» **Your assignment**
In the data that follows, find the line with "Section Scenarios."; transcribe it, every later line up to the one with "(** C1: a slot", and that line as well, exactly and with no others.

» **Input records**
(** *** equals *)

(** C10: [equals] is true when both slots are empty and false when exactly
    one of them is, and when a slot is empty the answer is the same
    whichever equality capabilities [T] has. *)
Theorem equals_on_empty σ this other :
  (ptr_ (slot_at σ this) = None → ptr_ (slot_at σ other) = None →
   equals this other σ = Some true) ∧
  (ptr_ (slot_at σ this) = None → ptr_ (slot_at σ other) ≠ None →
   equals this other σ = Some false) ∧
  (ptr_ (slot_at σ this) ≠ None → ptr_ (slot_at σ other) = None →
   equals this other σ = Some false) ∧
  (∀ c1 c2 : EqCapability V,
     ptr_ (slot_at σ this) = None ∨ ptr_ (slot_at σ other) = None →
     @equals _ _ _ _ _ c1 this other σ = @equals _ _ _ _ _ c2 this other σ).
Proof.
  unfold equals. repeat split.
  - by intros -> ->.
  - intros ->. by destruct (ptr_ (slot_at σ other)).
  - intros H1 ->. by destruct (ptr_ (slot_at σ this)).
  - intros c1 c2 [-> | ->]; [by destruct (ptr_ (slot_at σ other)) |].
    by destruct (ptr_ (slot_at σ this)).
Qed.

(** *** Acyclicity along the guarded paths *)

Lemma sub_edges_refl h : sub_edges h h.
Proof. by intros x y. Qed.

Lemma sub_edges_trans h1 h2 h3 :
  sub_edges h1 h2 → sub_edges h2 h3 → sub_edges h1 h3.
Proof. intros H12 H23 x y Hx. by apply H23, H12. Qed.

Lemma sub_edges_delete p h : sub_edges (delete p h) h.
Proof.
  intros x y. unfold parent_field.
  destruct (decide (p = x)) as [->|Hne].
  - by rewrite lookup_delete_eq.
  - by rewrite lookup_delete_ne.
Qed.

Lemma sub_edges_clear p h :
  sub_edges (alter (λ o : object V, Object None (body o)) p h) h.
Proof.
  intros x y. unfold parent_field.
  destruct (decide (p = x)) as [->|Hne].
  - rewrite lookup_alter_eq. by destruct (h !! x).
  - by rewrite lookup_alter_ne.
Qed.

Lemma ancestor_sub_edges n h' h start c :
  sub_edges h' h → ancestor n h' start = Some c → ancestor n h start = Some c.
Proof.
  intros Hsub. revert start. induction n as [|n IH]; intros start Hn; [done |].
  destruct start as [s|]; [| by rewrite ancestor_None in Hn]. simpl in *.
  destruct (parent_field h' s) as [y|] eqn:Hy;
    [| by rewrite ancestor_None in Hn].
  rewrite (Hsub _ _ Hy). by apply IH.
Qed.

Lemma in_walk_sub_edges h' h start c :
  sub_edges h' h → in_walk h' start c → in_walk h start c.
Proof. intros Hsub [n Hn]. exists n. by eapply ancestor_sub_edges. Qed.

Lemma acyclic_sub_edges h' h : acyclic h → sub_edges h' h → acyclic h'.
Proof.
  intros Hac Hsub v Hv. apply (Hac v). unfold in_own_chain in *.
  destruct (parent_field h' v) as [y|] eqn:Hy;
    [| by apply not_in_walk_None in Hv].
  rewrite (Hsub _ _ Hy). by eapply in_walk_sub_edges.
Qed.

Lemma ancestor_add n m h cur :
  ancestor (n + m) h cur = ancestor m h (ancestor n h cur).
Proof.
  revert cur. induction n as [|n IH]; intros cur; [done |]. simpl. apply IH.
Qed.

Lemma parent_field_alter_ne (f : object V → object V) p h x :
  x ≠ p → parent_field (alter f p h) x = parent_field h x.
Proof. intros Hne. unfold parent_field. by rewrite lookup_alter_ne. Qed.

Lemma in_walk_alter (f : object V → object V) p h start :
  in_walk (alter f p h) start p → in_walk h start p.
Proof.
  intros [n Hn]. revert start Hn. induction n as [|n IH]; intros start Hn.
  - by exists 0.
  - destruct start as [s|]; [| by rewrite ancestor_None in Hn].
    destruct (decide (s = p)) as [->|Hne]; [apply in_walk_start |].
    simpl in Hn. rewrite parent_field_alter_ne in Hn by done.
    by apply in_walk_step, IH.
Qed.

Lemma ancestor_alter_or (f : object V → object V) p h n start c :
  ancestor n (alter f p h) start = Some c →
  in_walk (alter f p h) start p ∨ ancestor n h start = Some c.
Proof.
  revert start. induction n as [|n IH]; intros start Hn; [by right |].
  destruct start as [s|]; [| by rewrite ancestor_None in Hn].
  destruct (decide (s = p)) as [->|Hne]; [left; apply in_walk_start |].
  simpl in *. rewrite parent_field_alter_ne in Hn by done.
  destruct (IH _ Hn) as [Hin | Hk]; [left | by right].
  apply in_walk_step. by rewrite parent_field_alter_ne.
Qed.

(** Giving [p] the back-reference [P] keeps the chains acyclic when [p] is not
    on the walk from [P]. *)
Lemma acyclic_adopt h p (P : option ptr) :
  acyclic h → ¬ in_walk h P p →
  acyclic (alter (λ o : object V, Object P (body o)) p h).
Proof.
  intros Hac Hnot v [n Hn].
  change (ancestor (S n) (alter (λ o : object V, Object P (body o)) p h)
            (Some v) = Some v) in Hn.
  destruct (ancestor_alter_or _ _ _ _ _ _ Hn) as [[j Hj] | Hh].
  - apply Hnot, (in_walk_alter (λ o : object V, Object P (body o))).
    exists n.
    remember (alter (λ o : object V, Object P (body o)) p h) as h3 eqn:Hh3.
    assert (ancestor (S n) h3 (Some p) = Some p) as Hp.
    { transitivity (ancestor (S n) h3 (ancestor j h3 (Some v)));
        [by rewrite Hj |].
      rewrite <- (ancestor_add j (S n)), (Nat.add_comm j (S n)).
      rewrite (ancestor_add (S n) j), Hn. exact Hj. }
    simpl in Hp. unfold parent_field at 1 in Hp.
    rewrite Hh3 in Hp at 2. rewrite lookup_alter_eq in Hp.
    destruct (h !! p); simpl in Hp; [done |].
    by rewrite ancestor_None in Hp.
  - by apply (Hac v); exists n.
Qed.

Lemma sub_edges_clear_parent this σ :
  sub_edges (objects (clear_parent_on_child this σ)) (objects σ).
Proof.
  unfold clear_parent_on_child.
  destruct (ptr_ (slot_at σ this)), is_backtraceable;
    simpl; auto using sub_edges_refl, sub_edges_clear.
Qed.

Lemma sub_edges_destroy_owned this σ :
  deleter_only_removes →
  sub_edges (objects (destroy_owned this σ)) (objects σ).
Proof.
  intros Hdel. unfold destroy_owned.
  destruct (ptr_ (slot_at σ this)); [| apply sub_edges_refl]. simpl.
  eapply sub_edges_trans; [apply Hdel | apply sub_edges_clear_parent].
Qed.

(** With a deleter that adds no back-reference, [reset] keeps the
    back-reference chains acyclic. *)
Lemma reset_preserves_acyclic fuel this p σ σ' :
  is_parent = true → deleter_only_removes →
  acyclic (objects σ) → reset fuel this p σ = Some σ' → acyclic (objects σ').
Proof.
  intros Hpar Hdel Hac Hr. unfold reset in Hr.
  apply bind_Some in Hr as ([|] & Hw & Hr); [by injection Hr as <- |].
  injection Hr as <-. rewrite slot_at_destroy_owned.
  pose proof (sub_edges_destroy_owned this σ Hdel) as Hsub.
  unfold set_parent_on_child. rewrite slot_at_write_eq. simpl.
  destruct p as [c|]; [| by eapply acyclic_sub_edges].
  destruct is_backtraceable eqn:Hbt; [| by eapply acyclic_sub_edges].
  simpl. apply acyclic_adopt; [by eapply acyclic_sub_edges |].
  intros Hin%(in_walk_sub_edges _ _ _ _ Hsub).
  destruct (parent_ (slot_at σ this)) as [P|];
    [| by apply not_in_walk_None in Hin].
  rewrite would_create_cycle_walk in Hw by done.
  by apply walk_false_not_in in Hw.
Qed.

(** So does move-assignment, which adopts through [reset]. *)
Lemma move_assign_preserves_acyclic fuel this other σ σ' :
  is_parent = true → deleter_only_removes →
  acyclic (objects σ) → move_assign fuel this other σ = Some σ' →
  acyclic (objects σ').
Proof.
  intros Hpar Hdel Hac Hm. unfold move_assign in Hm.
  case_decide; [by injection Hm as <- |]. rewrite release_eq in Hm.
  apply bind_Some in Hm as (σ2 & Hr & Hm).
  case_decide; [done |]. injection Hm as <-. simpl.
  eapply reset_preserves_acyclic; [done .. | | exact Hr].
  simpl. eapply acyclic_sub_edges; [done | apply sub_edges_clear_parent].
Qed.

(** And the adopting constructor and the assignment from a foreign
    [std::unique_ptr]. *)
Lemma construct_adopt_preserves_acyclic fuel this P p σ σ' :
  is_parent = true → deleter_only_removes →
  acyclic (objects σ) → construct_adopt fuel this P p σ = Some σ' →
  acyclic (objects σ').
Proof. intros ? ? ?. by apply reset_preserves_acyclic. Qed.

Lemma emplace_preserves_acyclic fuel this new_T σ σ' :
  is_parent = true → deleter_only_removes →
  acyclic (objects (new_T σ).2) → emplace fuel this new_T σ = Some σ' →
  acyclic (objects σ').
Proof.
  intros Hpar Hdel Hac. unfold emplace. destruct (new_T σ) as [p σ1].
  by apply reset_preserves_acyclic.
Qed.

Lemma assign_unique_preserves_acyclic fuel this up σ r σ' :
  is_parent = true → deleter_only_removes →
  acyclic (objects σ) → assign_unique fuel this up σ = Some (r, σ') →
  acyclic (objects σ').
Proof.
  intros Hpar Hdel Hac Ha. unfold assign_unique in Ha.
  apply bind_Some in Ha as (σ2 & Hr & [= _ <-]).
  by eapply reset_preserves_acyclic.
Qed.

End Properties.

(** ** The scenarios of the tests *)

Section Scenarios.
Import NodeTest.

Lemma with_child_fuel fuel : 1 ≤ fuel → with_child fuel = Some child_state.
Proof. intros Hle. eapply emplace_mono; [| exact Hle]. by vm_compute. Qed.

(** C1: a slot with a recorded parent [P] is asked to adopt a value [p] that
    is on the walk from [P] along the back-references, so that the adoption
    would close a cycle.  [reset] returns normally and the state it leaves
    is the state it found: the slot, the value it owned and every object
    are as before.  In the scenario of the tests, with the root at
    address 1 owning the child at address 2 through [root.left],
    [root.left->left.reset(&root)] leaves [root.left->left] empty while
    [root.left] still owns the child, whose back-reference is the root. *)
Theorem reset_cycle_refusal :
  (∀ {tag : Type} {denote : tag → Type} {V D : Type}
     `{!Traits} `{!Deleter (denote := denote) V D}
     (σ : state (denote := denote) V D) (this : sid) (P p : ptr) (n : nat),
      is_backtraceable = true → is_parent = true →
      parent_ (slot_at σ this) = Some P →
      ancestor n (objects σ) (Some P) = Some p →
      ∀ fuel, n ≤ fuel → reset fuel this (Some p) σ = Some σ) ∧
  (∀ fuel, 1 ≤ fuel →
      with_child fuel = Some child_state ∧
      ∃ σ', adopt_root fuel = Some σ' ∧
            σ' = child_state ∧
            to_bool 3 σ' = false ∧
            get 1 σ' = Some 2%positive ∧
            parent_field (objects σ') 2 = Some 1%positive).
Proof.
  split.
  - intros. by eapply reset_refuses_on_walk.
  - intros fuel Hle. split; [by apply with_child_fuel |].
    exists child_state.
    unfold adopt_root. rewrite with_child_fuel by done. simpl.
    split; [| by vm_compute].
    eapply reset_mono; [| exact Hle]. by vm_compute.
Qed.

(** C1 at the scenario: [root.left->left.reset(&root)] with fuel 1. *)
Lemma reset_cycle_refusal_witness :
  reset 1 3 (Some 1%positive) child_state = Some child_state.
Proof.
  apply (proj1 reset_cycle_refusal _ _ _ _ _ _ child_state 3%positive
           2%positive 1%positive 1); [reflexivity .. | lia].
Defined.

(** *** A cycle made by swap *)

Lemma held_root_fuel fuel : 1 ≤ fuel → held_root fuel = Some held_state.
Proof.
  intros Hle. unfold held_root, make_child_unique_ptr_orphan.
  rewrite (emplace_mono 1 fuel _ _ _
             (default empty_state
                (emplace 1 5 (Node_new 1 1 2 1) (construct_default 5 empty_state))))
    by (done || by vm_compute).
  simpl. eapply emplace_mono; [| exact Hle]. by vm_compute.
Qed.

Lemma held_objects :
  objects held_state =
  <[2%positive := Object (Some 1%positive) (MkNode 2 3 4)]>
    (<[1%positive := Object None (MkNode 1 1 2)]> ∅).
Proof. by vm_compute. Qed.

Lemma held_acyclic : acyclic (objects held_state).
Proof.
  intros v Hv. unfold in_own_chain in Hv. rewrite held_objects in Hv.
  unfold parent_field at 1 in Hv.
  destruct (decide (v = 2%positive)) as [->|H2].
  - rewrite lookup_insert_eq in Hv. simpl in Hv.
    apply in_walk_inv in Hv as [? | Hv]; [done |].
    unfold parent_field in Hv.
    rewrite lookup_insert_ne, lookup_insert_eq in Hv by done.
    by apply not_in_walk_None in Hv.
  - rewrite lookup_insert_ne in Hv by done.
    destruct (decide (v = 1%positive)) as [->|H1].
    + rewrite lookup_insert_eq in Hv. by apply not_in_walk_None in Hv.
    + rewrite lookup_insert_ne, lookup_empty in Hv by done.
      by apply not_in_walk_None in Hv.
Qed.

...

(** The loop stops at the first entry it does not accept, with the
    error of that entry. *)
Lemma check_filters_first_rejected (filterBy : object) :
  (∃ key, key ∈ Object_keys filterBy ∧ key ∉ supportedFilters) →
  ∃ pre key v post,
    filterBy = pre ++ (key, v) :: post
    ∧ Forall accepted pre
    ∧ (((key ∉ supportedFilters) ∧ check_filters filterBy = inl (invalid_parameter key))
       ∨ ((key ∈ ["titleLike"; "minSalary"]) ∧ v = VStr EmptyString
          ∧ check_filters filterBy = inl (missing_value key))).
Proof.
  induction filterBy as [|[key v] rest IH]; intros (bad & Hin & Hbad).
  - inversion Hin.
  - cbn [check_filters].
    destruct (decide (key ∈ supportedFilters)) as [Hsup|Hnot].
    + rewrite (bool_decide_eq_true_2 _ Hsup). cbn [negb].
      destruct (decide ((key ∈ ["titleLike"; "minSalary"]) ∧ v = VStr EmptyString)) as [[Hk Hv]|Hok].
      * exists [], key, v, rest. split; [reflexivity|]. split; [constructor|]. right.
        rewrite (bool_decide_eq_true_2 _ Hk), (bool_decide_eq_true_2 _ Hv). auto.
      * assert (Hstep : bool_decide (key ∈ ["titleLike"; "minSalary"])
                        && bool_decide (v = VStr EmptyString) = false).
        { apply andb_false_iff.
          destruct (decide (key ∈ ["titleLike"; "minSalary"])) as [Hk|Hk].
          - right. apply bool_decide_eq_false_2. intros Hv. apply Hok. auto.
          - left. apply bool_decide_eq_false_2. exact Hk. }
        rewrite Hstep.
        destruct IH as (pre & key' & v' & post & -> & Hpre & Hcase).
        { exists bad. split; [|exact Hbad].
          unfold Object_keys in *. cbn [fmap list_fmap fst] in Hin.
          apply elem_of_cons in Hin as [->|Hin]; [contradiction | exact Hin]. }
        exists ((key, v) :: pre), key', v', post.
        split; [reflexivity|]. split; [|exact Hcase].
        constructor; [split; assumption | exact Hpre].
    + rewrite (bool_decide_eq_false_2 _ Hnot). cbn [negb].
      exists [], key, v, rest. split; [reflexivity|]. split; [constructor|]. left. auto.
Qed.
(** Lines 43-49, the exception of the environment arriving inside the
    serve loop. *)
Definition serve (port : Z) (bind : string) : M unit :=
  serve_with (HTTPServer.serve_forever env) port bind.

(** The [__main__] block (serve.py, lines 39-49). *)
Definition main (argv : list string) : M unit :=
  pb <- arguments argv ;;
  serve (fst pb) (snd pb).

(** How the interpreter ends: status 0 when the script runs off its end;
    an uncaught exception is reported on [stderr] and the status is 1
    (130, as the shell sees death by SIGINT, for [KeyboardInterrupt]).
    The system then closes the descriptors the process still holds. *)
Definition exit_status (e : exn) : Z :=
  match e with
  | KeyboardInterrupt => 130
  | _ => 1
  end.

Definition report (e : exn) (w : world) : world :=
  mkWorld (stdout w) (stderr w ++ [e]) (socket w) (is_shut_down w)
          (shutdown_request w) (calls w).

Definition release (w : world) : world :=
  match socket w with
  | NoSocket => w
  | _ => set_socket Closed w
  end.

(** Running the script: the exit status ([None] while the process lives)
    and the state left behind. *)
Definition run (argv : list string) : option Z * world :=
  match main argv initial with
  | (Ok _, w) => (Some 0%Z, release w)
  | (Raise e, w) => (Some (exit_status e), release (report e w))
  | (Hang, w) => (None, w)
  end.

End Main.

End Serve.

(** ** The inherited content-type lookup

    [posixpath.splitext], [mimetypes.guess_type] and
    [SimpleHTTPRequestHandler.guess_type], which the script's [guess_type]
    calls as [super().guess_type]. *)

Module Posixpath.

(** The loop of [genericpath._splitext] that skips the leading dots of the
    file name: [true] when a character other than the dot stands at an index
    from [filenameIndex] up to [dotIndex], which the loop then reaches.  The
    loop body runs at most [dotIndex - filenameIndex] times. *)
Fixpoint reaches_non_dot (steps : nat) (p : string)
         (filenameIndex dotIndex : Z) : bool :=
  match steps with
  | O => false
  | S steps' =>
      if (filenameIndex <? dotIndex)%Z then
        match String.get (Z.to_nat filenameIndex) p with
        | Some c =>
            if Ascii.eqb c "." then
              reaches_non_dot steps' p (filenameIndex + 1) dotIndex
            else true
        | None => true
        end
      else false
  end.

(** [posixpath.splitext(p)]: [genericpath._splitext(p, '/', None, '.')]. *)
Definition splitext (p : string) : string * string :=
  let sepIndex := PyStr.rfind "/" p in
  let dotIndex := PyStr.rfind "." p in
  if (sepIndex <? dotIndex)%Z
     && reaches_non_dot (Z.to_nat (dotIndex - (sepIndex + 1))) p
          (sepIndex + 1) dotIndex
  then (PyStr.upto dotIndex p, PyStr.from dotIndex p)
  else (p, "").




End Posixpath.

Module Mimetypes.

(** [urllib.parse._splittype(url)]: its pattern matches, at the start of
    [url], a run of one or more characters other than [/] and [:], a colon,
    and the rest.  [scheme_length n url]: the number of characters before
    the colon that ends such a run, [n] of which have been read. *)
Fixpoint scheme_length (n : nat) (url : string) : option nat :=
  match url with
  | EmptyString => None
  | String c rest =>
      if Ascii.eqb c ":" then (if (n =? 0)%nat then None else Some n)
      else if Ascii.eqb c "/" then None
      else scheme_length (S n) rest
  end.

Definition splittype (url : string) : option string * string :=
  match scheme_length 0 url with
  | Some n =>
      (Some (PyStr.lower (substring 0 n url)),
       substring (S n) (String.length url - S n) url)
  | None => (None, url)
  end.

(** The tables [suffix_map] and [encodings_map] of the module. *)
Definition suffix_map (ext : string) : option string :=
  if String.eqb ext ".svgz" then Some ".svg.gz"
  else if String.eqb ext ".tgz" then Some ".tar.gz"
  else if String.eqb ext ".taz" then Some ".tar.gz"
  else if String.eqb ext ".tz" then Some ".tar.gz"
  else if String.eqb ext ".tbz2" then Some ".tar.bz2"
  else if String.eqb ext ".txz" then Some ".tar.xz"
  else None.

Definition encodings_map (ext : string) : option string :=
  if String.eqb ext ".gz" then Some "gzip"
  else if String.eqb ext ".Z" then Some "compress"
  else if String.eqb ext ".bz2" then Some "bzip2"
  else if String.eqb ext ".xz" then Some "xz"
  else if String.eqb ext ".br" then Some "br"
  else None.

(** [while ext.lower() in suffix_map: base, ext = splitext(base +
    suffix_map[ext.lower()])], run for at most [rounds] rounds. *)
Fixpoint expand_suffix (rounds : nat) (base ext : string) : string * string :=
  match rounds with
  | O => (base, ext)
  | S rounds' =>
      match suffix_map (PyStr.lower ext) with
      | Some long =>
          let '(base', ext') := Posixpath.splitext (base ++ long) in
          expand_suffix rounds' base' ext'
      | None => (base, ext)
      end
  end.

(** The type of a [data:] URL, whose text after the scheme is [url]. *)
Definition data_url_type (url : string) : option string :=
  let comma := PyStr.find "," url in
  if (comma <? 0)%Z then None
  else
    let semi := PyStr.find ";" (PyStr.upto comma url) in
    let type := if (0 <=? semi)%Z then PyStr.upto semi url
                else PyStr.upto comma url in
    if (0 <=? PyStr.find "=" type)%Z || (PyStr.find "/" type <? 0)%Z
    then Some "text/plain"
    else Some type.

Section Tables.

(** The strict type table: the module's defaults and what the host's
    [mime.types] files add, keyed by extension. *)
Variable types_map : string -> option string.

» **Response area**
Section Scenarios.
Import NodeTest.

Lemma with_child_fuel fuel : 1 ≤ fuel → with_child fuel = Some child_state.
Proof. intros Hle. eapply emplace_mono; [| exact Hle]. by vm_compute. Qed.

(** C1: a slot with a recorded parent [P] is asked to adopt a value [p] that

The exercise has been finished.